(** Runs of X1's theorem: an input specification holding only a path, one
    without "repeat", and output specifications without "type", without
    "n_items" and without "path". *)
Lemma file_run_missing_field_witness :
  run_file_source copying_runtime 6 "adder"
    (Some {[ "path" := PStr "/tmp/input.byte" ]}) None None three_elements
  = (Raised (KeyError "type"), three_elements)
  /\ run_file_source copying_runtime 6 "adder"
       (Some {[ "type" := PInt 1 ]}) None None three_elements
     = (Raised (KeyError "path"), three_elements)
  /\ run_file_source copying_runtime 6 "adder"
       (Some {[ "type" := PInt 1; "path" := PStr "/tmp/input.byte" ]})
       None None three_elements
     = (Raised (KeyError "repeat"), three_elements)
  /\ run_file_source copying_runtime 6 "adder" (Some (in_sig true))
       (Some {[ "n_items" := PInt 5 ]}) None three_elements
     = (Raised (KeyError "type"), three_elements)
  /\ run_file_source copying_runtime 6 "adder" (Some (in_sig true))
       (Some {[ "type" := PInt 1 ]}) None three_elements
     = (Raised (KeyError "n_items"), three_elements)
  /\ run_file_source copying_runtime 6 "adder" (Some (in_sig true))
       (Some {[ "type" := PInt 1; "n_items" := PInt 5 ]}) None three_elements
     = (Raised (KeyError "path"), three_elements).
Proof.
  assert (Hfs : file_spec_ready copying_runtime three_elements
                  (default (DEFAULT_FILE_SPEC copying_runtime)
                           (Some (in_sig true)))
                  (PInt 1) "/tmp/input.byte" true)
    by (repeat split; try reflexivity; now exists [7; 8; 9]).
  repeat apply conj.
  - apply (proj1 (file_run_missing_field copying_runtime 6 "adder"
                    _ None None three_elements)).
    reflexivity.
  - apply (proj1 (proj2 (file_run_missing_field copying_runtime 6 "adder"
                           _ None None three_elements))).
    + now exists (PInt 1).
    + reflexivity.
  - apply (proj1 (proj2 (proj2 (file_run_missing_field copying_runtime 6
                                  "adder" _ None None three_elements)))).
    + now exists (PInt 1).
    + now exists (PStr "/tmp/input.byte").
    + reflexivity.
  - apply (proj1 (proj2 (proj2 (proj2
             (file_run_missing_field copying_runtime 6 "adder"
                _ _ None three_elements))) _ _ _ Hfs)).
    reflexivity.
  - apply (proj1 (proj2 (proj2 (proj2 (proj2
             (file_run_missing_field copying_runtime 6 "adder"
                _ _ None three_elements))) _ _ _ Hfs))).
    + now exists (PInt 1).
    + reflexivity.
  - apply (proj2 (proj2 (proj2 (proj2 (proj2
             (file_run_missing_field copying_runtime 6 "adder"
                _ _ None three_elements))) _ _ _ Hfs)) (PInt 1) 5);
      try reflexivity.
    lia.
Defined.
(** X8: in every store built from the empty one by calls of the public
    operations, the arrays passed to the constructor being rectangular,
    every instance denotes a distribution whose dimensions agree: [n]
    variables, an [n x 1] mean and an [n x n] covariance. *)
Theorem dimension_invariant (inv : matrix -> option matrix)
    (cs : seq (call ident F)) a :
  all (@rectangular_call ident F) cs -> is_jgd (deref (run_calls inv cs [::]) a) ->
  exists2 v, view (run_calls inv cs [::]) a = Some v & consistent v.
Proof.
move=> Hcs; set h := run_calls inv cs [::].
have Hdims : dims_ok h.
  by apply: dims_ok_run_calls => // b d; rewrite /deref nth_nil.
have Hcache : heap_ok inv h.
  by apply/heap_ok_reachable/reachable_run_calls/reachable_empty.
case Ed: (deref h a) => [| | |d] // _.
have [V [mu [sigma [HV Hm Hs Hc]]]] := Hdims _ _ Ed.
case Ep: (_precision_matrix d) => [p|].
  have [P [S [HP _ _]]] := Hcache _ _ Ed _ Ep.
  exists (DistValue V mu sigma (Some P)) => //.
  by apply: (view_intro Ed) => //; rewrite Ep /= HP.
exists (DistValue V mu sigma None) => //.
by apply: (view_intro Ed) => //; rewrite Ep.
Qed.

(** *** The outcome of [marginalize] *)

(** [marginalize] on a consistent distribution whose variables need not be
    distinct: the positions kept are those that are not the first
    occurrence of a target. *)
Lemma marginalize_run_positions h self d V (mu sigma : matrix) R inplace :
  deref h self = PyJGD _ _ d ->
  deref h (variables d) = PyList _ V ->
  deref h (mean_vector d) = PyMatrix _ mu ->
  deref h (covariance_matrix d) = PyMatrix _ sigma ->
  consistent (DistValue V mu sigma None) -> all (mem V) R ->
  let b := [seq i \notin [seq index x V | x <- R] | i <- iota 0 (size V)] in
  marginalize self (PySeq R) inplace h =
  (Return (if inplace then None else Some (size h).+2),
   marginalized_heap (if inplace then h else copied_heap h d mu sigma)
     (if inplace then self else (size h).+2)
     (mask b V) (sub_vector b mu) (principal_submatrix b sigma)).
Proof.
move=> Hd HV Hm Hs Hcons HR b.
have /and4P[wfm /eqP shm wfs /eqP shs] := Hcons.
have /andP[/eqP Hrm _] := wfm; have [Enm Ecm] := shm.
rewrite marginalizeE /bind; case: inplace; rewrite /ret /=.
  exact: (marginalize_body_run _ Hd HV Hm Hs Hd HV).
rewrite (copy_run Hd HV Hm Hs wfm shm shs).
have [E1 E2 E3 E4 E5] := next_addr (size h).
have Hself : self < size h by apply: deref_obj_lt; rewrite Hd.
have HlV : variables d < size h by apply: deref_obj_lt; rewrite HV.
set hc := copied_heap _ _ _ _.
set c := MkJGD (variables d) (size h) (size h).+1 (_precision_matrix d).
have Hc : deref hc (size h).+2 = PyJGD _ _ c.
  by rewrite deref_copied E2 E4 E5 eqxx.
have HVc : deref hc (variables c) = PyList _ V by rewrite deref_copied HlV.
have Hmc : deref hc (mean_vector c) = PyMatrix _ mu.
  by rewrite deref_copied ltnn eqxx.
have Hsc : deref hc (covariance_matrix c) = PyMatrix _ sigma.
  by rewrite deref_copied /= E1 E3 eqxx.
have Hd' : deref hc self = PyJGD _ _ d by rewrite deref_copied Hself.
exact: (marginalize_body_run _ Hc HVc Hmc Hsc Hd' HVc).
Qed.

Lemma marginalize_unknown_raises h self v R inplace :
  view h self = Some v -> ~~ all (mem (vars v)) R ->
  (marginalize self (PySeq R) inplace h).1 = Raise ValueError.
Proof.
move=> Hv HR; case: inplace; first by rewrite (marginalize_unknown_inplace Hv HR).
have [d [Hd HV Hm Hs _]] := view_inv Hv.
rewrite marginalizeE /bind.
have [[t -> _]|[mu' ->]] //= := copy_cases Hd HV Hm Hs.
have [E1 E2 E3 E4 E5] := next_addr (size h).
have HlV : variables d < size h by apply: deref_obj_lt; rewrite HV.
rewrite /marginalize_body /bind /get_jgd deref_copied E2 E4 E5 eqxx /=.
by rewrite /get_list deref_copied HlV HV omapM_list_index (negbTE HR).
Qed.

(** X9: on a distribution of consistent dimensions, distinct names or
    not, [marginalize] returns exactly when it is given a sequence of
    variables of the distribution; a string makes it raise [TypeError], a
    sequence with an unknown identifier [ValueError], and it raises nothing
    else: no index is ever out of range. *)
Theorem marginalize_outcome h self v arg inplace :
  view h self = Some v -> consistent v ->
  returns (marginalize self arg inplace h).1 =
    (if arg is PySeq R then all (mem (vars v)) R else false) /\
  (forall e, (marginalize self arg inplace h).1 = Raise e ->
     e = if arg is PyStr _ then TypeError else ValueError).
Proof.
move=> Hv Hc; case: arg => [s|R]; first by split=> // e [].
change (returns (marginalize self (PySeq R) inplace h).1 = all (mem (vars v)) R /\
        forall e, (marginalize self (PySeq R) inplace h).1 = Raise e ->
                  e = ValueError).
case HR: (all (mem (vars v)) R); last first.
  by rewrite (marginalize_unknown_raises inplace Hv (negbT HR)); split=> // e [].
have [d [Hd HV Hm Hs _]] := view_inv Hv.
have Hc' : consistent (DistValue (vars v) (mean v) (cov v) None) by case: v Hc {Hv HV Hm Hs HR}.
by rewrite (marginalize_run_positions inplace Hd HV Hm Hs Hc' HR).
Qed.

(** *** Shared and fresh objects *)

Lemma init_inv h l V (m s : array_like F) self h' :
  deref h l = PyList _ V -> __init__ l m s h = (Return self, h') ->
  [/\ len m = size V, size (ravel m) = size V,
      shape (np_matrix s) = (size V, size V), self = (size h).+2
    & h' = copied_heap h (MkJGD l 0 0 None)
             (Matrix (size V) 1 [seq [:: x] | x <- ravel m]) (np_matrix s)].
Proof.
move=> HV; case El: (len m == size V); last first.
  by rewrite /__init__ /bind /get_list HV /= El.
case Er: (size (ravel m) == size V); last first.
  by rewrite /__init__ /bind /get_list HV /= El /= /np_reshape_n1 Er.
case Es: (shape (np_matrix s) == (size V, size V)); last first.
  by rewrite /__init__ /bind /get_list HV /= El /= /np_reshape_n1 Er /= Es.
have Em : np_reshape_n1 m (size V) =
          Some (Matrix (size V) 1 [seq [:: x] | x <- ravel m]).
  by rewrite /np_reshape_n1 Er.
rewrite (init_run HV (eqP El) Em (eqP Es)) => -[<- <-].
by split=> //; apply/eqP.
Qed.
========
### Requirement
Beginning at the line with "by (repeat split;" and stopping after the line with "move=> Hcs; set h := run_calls inv cs [::].", please write out every line of the data above exactly and nothing else.

### Solution for this task
    by (repeat split; try reflexivity; now exists [7; 8; 9]).
  repeat apply conj.
  - apply (proj1 (file_run_missing_field copying_runtime 6 "adder"
                    _ None None three_elements)).
    reflexivity.
  - apply (proj1 (proj2 (file_run_missing_field copying_runtime 6 "adder"
                           _ None None three_elements))).
    + now exists (PInt 1).
    + reflexivity.
  - apply (proj1 (proj2 (proj2 (file_run_missing_field copying_runtime 6
                                  "adder" _ None None three_elements)))).
    + now exists (PInt 1).
    + now exists (PStr "/tmp/input.byte").
    + reflexivity.
  - apply (proj1 (proj2 (proj2 (proj2
             (file_run_missing_field copying_runtime 6 "adder"
                _ _ None three_elements))) _ _ _ Hfs)).
    reflexivity.
  - apply (proj1 (proj2 (proj2 (proj2 (proj2
             (file_run_missing_field copying_runtime 6 "adder"
                _ _ None three_elements))) _ _ _ Hfs))).
    + now exists (PInt 1).
    + reflexivity.
  - apply (proj2 (proj2 (proj2 (proj2 (proj2
             (file_run_missing_field copying_runtime 6 "adder"
                _ _ None three_elements))) _ _ _ Hfs)) (PInt 1) 5);
      try reflexivity.
    lia.
Defined.
(** X8: in every store built from the empty one by calls of the public
    operations, the arrays passed to the constructor being rectangular,
    every instance denotes a distribution whose dimensions agree: [n]
    variables, an [n x 1] mean and an [n x n] covariance. *)
Theorem dimension_invariant (inv : matrix -> option matrix)
    (cs : seq (call ident F)) a :
  all (@rectangular_call ident F) cs -> is_jgd (deref (run_calls inv cs [::]) a) ->
  exists2 v, view (run_calls inv cs [::]) a = Some v & consistent v.
Proof.
move=> Hcs; set h := run_calls inv cs [::].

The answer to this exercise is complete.